To keep myself on track, when Ashley Milano’s story dragged on, I locked my creepy eyes on her face and tried to “glamour” her into shutting up. Concentrating intensely, I visualized her lips coming together, magically sealed by my will. If Vampire Finbar shut Ashley Milano up, Vampire Finbar would be hailed as a hero. Hell, even a superhero.
It worked for half a second. She stopped the story to say, “Ew, Finn, are you looking down my shirt?”

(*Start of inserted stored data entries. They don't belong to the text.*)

(** C38: the queue of a device: in every interleaving of sending threads, the softirq, interrupts and timers, the packets of a band leave it in the order in which they came in, none is lost or doubled in the queue or on its way to the driver and back;
    a band holds at most one packet more than [tx_queue_len], and [qlen] counts the packets.  Where every thread has a processor number of its own, every packet that left has been given to the driver. *)
Theorem packets_in_order tx_queue_len cpu nolock σ : 0 ≤ tx_queue_len → rtc (p_step tx_queue_len cpu nolock) p_init σ →
  (∀ b, of_band b (accepted σ) = of_band b (fst <$> finished σ) ++ of_band b (handl σ) ++ q_band (ps_q σ) b) ∧
  (∀ b, Z.of_nat (length (q_band (ps_q σ) b)) ≤ tx_queue_len + 1) ∧
  q_len (ps_q σ) = Z.of_nat (length (q_band (ps_q σ) 0) + length (q_band (ps_q σ) 1) + length (q_band (ps_q σ) 2)) ∧
  (own_cpu cpu → ∀ x, x ∈ finished σ → snd x = true).
Proof.
  intros Hq (_ & H & _ & _ & A)%p_reach; [|done]. split; [apply H|]. split; [|split; [|done]].
  - intros b. pose proof (hi_bound _ _ _ _ _ H b). unfold zlen in *. lia.
  - rewrite (hi_len _ _ _ _ _ H). unfold zlen. lia.
Qed.
(** C39: no packet is left without anyone to attend to it, for one device, in every interleaving of the single accesses: as long as packets are in the queue, either the driver has stopped it, or the device is on [sd->output_queue], the list that
    the transmit softirq works off, or a thread is transmitting, about to run the queue, or about to put the device on the list; the thread that is transmitting is the only one; and though nothing keeps
    other threads out of the list, the bit SCHED does for a single device: what has set it is the only one to put the device there, nobody does while it is there, and it never follows itself.
    This is not that the softirq then runs: a raise of it may be lost, and with several devices one may be lost from the list, as is shown below. *)
Theorem packets_not_stuck tx_queue_len cpu nolock σ : 0 ≤ tx_queue_len → rtc (p_step tx_queue_len cpu nolock) p_init σ →
  (0 < q_len (ps_q σ) → xoff σ = true ∨ outq σ = true ∨ ∃ t, act (ps_thr σ t) = true) ∧
  (∀ t u, isRun (ps_thr σ t) = true → isRun (ps_thr σ u) = true → t = u) ∧
  (outq σ = true → sched σ = true ∧ ∀ t, adding (ps_thr σ t) = false) ∧ (∀ t u, adding (ps_thr σ t) = true → adding (ps_thr σ u) = true → t = u) ∧ nexts σ = false.
Proof.
  intros Hq (L & H & T & V & _)%p_reach; [|done]. split; [|split].
  - intros Hl. apply (lv_run _ V). rewrite (hi_len _ _ _ _ _ H) in Hl. unfold waiting.
    destruct (q_band (ps_q σ) 0) eqn:E0; [|exists 0%nat; rewrite E0; split; [lia|done]]. destruct (q_band (ps_q σ) 1) eqn:E1; [|exists 1%nat; rewrite E1; split; [lia|done]]. destruct (q_band (ps_q σ) 2) eqn:E2; [unfold zlen in Hl; cbn in Hl; lia|exists 2%nat; rewrite E2; split; [lia|done]].
  - intros t u Ht%(lk_r _ _ _ L) Hu%(lk_r _ _ _ L). congruence.
  - destruct (ls_holder _ T) as (o & Ho & Hm). split; [|split; [|apply T]].
    + intros Eq. rewrite Eq in Hm. destruct o as [?|]; [by destruct Hm|]. split; [done|]. intros t. destruct (adding (ps_thr σ t)) eqn:Ea; [|done]. by apply Ho in Ea.
    + intros t u Ht%Ho Hu%Ho. congruence.
Qed.

(** ** Schedules *)

Inductive pact := DoSend (t : nat) (p : pkt) | DoSoftirq | DoWake (t : nat) | DoTimer (t : nat) | DoStop | DoRun (t : nat) (r : tx_result) (stop : bool).
Section Exec.
Context (tx_queue_len : Z) (cpu : nat → Z) (nolock : bool).
Definition is_idle (pc : ppc) : bool := match pc with PIdle => true | _ => false end.
Definition run_thread (t : nat) (r : tx_result) (b : bool) (σ : pstate) : option pstate :=
  match dev_queue_xmit tx_queue_len t σ with Some s => Some s | None =>
  match __qdisc_run t σ with Some s => Some s | None =>
  match qdisc_restart cpu nolock t r b σ with Some s => Some s | None =>
  match net_tx_action t σ with Some s => Some s | None =>
  match netif_wake_queue t σ with Some s => Some s | None => netif_tx_locked cpu t σ end end end end end.
Definition pact_run (a : pact) (σ : pstate) : pstate :=
  match a with
  | DoSend t p => if is_idle (ps_thr σ t) then p_at t (XLock p) σ else σ
  | DoSoftirq => if is_idle (ps_thr σ 0%nat) then p_at 0 STest σ else σ
  | DoWake t => if is_idle (ps_thr σ t) then p_at t WClear σ else σ
  | DoTimer t => if is_idle (ps_thr σ t) then p_at t LLock σ else σ
  | DoStop => set_xoff true σ
  | DoRun t r b => default σ (run_thread t r b σ)
  end.
Fixpoint p_exec (l : list pact) (σ : pstate) : pstate := match l with [] => σ | a :: l => p_exec l (pact_run a σ) end.
Lemma idle_eq pc : is_idle pc = true → pc = PIdle.
Proof. by destruct pc. Qed.
Lemma p_exec_run l σ : rtc (p_step tx_queue_len cpu nolock) p_init σ → rtc (p_step tx_queue_len cpu nolock) p_init (p_exec l σ).
Proof.
  revert σ. induction l as [|a l IH]; intros σ Hr; cbn [p_exec]; [done|]. apply IH. destruct a as [t p| |t|t| |t r b]; cbn [pact_run].
  - destruct (is_idle _) eqn:E; [|done]. eapply rtc_r; [exact Hr|]. by apply PsSend, idle_eq.
  - destruct (is_idle _) eqn:E; [|done]. eapply rtc_r; [exact Hr|]. by apply PsSoftirq, idle_eq.
  - destruct (is_idle _) eqn:E; [|done]. eapply rtc_r; [exact Hr|]. by apply PsWake, idle_eq.
  - destruct (is_idle _) eqn:E; [|done]. eapply rtc_r; [exact Hr|]. by apply PsTimer, idle_eq.
  - eapply rtc_r; [exact Hr|]. apply PsStop.
  - destruct (run_thread t r b σ) as [s|] eqn:E; [|done]. cbn. eapply rtc_r; [exact Hr|]. unfold run_thread in E.
    destruct (dev_queue_xmit tx_queue_len t σ) eqn:E1; [simplify_eq; by eapply PsXmit|]. destruct (__qdisc_run t σ) eqn:E2; [simplify_eq; by eapply PsRun|].
    destruct (qdisc_restart cpu nolock t r b σ) eqn:E3; [simplify_eq; by eapply PsRestart|]. destruct (net_tx_action t σ) eqn:E4; [simplify_eq; by eapply PsTx|].
    destruct (netif_wake_queue t σ) eqn:E5; [simplify_eq; by eapply PsWakeRun|]. by eapply PsTimerRun.
Qed.
End Exec.
Definition runs (n t : nat) (r : tx_result) : list pact := replicate n (DoRun t r false).
(** Thread 1 sends a packet of band 2 and is refused by the driver, which stops the queue; thread 2 sends one of band 0. *)
Definition p_demo : pstate :=
  p_exec 10 Z.of_nat false ([DoSend 1 (Pkt 1 1)] ++ runs 9 1 NETDEV_TX_BUSY ++ [DoRun 1 NETDEV_TX_BUSY true] ++ runs 9 1 NETDEV_TX_BUSY ++ [DoSend 2 (Pkt 2 6)] ++ runs 4 2 NETDEV_TX_OK) p_init.
Lemma p_demo_reachable : rtc (p_step 10 Z.of_nat false) p_init p_demo.
Proof. apply p_exec_run, rtc_refl. Qed.
(** The queue is woken; the softirq then sends the packet of band 0 first. *)
Definition p_woken : pstate := p_exec 10 Z.of_nat false ([DoWake 3] ++ runs 5 3 NETDEV_TX_OK) p_demo.
Lemma p_woken_reachable : rtc (p_step 10 Z.of_nat false) p_init p_woken.
Proof. apply p_exec_run, p_demo_reachable. Qed.
Definition p_sent : pstate := p_exec 10 Z.of_nat false (DoSoftirq :: runs 45 0 NETDEV_TX_OK) p_woken.
Lemma p_sent_reachable : rtc (p_step 10 Z.of_nat false) p_init p_sent.
Proof. apply p_exec_run, p_woken_reachable. Qed.
Lemma packets_in_order_witness : finished p_sent = [(Pkt 2 6, true); (Pkt 1 1, true)] ∧
  (∀ b, of_band b (accepted p_sent) = of_band b (fst <$> finished p_sent) ++ of_band b (handl p_sent) ++ q_band (ps_q p_sent) b) ∧ ∀ x, x ∈ finished p_sent → snd x = true.
Proof.
  split; [vm_compute; reflexivity|]. assert (Hq : 0 ≤ 10) by lia. assert (Hc : own_cpu Z.of_nat) by (split; intros; lia).
  pose proof (packets_in_order 10 Z.of_nat false p_sent Hq p_sent_reachable) as (H1 & _ & _ & H4). exact (conj H1 (H4 Hc)).
Defined.
Lemma packets_not_stuck_witness : q_len (ps_q p_woken) = 2 ∧ xoff p_woken = false ∧ outq p_woken = true ∧ (xoff p_woken = true ∨ outq p_woken = true ∨ ∃ t, act (ps_thr p_woken t) = true).
Proof.
  do 3 (split; [vm_compute; reflexivity|]). assert (Hq : 0 ≤ 10) by lia. assert (Hl : 0 < q_len (ps_q p_woken)) by (vm_compute; reflexivity).
  exact (proj1 (packets_not_stuck 10 Z.of_nat false p_woken Hq p_woken_reachable) Hl).
Defined.

(** In the port [smp_processor_id] is 0 in every thread: when a timer has the lock of the driver, the thread that collides with it takes that for a recursion of its own and frees the packet, which was accepted. *)
Theorem collision_frees_packet : ∃ σ p, rtc (p_step 10 (λ _, 0) false) p_init σ ∧ accepted σ = [p] ∧ finished σ = [(p, false)] ∧ xmit_lock σ = Some 1%nat ∧ ps_thr σ 2%nat = QAgain.
Proof.
  exists (p_exec 10 (λ _, 0) false ([DoTimer 1] ++ runs 2 1 NETDEV_TX_OK ++ [DoSend 2 (Pkt 1 0)] ++ runs 7 2 NETDEV_TX_OK) p_init), (Pkt 1 0).
  split; [apply p_exec_run, rtc_refl|]. repeat split; vm_compute; reflexivity.
Qed.
Lemma X5_feedback_is_always_a_message_witness :
  repeat downFrame 3 ++ [edgeFrame] <> []
  /\ In (fst (getFormFeedback
               (snd (@feed V8.host situp (repeat downFrame 3 ++ [edgeFrame])
                       new_ExerciseDetector))))
        (messages situp).
Proof.
  assert (Hne : repeat downFrame 3 ++ [edgeFrame] <> []) by discriminate.
  split; [exact Hne|].
  exact (proj1 (@X5_feedback_is_always_a_message V8.host situp
                  (repeat downFrame 3 ++ [edgeFrame])) Hne).
Defined.

Section Locality.
Context `{JSMath}.

Lemma getKeypoint_ext (pose pose' : Pose) (i : nat) :
  nth_error (keypoints pose) i = nth_error (keypoints pose') i ->
  getKeypoint pose i = getKeypoint pose' i.
Proof. unfold getKeypoint. now intros ->. Qed.

Lemma frameOf_ext (e : ExerciseType) (pose pose' : Pose) :
  (forall i, In i (involved e) ->
             nth_error (keypoints pose) i = nth_error (keypoints pose') i) ->
  frameOf e pose = frameOf e pose'.
Proof.
  intros Hsame.
  assert (Hk : forall i, In i (involved e) ->
                         getKeypoint pose i = getKeypoint pose' i).
  { intros i Hi. apply getKeypoint_ext. now apply Hsame. }
  unfold frameOf, essentialsVisible, confidence, visible, metric, withSide.
  destruct e; cbn [essential involved map forallb];
    repeat match goal with
           | |- context [getKeypoint pose ?i] =>
             rewrite (Hk i) by in_list
           end; reflexivity.
Qed.

End Locality.

(** X6. A detector reads nothing but its own landmarks: two poses that
    agree on the exercise's involved landmark indices (six for push-up and
    squat, five for sit-up) are indistinguishable, whatever their other
    keypoints, their lengths and their overall pose scores. *)
Theorem X6_only_involved_landmarks_are_read `{JSMath} (e : ExerciseType)
  (pose pose' : Pose) (this : ExerciseDetector) :
  (forall i, In i (involved e) ->
             nth_error (keypoints pose) i = nth_error (keypoints pose') i) ->
  detectRep e pose this = detectRep e pose' this.
Proof.
  intros Hsame. now rewrite !detectRep_advance, (frameOf_ext e pose pose' Hsame).
Qed.

Lemma X6_only_involved_landmarks_are_read_witness :
  (forall i, In i (involved pushup) ->
             nth_error (keypoints arms20) i
             = nth_error (keypoints (body 34 (-94) 60 80)) i)
  /\ @detectRep V8.host pushup arms20 new_ExerciseDetector
     = @detectRep V8.host pushup (body 34 (-94) 60 80) new_ExerciseDetector.
Proof.
  assert (Hsame : forall i, In i (involved pushup) ->
                            nth_error (keypoints arms20) i
                            = nth_error (keypoints (body 34 (-94) 60 80)) i).
  { intros i Hi. simpl in Hi.
    repeat destruct Hi as [<- | Hi]; try reflexivity; contradiction. }
  split; [exact Hsame|].
  exact (@X6_only_involved_landmarks_are_read V8.host pushup arms20
           (body 34 (-94) 60 80) new_ExerciseDetector Hsame).
Defined.

Section Occlusion.
Context `{JSMath}.

Lemma metric_occluded (e : ExerciseType) (pose : Pose) :
  e <> situp ->
  (forall s w, In (s, w) (limbEnds e) ->
               visible pose s = false \/ visible pose w = false) ->
  metric e pose = 180%float.
Proof.
  intros He Hocc.
  assert (Hside : forall s j w acc, In (s, w) (limbEnds e) ->
                    withSide pose s j w acc = acc).
  { intros s j w acc Hin. unfold withSide.
    destruct (Hocc s w Hin) as [Hv | Hv]; unfold visible in Hv.
    - destruct (getKeypoint pose s); [discriminate | reflexivity].
    - destruct (getKeypoint pose s); [|reflexivity].
      destruct (getKeypoint pose j); [|reflexivity].
      destruct (getKeypoint pose w); [discriminate | reflexivity]. }
  destruct e; [| |contradiction]; cbn [metric];
    rewrite !Hside by in_list; reflexivity.
Qed.

End Occlusion.

(** X7. Hiding the limb ends stands in for standing up.  For the push-up
    and the squat, a frame that passes the gate while on each side the
    shoulder or the wrist (the hip or the ankle) is not visible has the
    default metric 180; fed to a detector in the down phase more than 10
    frames after its last rep, it is counted as a rep. *)
Theorem X7_occluded_limbs_count_as_up `{JSMath} (e : ExerciseType)
  (pose : Pose) (this : ExerciseDetector) :
  e <> situp ->
  essentialsVisible e pose = true ->
  (confidence e pose <? minFormQuality e)%float = false ->
  (forall s w, In (s, w) (limbEnds e) ->
               visible pose s = false \/ visible pose w = false) ->
  metric e pose = 180%float
  /\ isInDownPosition (snd (detectRep e pose this)) = false
  /\ (isInDownPosition this = true ->
      framesBetweenReps e < frameCount this + 1 - lastRepFrameCount this ->
      fst (detectRep e pose this) = true).
Proof.
  intros He Hv Hc Hocc.
  pose proof (metric_occluded e pose He Hocc) as Hm.
  rewrite detectRep_advance, (frameOf_tracked e pose Hv Hc), Hm.
  split; [reflexivity|]. split.
  - rewrite advance_flag. now destruct e.
  - intros Hdown Hw. rewrite advance_count; try assumption; now destruct e.
Qed.

Lemma X7_occluded_limbs_count_as_up_witness :
  let this := snd (@feed V8.host pushup (repeat downFrame 10)
                     new_ExerciseDetector) in
  (pushup <> situp
   /\ essentialsVisible pushup upFrame = true
   /\ (confidence pushup upFrame <? minFormQuality pushup)%float = false
   /\ visible upFrame 9 = false /\ visible upFrame 10 = false
   /\ isInDownPosition this = true)
  /\ fst (@detectRep V8.host pushup upFrame this) = true.
Proof.
  cbv zeta. split; [repeat split; discriminate|].
  refine (proj2 (proj2 (@X7_occluded_limbs_count_as_up V8.host pushup upFrame
           (snd (@feed V8.host pushup (repeat downFrame 10)
                   new_ExerciseDetector))
           ltac:(discriminate) eq_refl eq_refl _)) eq_refl eq_refl).
  intros s w Hin. simpl in Hin.
  destruct Hin as [[= <- <-] | [[= <- <-] | []]]; right; reflexivity.
Defined.

(** ** Bounds and symmetries of the geometry *)

Section FloatAlgebra.

Lemma leb_refl (u : float) : is_nan u = false -> (u <=? u)%float = true.
Proof.
  intro Hn. apply ltb_false_leb; try assumption.
  destruct (u <? u)%float eqn:E; [|reflexivity].
  now rewrite (ltb_asym _ _ E) in E.
Qed.

Lemma mul_comm (u v : float) : (u * v)%float = (v * u)%float.
Proof.
  apply Prim2SF_inj. rewrite !mul_spec. unfold SF64mul, SFmul.
  destruct (Prim2SF u) as [su|su| |su mu eu], (Prim2SF v) as [sv|sv| |sv mv ev];
    try reflexivity; try (now rewrite xorb_comm).
  now rewrite xorb_comm, Pos.mul_comm, Z.add_comm.
Qed.

Lemma add_comm (u v : float) : (u + v)%float = (v + u)%float.
Proof.
  apply Prim2SF_inj. rewrite !add_spec. unfold SF64add, SFadd.
  destruct (Prim2SF u) as [su|su| |su mu eu], (Prim2SF v) as [sv|sv| |sv mv ev];
    try reflexivity; try (destruct su, sv; reflexivity).
  now rewrite Z.min_comm, Z.add_comm.
Qed.

Lemma binary_round_aux_opp (s : bool) (m e : Z) (l : location) :
  binary_round_aux prec emax (negb s) m e l
  = SFopp (binary_round_aux prec emax s m e l).
Proof.
  unfold binary_round_aux.
  destruct (shr_fexp prec emax m e l) as [mrs' e'].
  destruct (shr_fexp prec emax _ e' loc_Exact) as [mrs'' e''].
  destruct (shr_m mrs''); try reflexivity.
  destruct (e'' <=? emax - prec)%Z; reflexivity.
Qed.

Lemma binary_normalize_opp (m e : Z) :
  SFmul prec emax (binary_normalize prec emax (- m) e false)
                  (binary_normalize prec emax (- m) e false)
  = SFmul prec emax (binary_normalize prec emax m e false)
                    (binary_normalize prec emax m e false).
Proof.
  assert (Hsq : forall r, SFmul prec emax (SFopp r) (SFopp r)
                          = SFmul prec emax r r).
  { intros [s|s| |s mm ee]; simpl; try reflexivity; now destruct s. }
  destruct m as [|q|q]; cbn [Z.opp binary_normalize]; [reflexivity| |].
  - unfold binary_round.
    destruct (shl_align q e _) as [mz ez].
    change true with (negb false).
    now rewrite binary_round_aux_opp, Hsq.
  - unfold binary_round.
    destruct (shl_align q e _) as [mz ez].
    change true with (negb false).
    now rewrite binary_round_aux_opp, Hsq.
Qed.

Yeah, right. With Kayla Bateman two feet away? No chance. But clearly I had to work on my glamouring. In fact, I had to work on my vampire plan as a whole. My planned tactic had been to convince Jenny that I was a vampire first, then have
her
tell everybody else. Jenny was perfect: she was a big fantasy fan, she was a little needy, and she had once conducted a séance and set her hair on fire, so she obviously believed in crazy stuff. But Jenny had foiled my plan by becoming my friend. She was around too much. Vampires didn’t do these petty little human things like, say, eat or breathe. The eating I could handle—I didn’t have the same lunch period as Jenny, and I wasn’t very tempted by the frozen hamburgers in the unrefrigerated vending machines near the student lounge. The breathing, though? I couldn’t really kick that habit. And I actually tried, too.
But Jenny wasn’t getting the hint. And I certainly wasn’t going to tell her outright, “I’m a vampire.” Due to her fantasy obsession, I had been waiting for her to confront me with, “You’re a vampire, aren’t you? I know you are!” and let me give my mysterious Chauncey Castle shrug. But she wasn’t confronting me.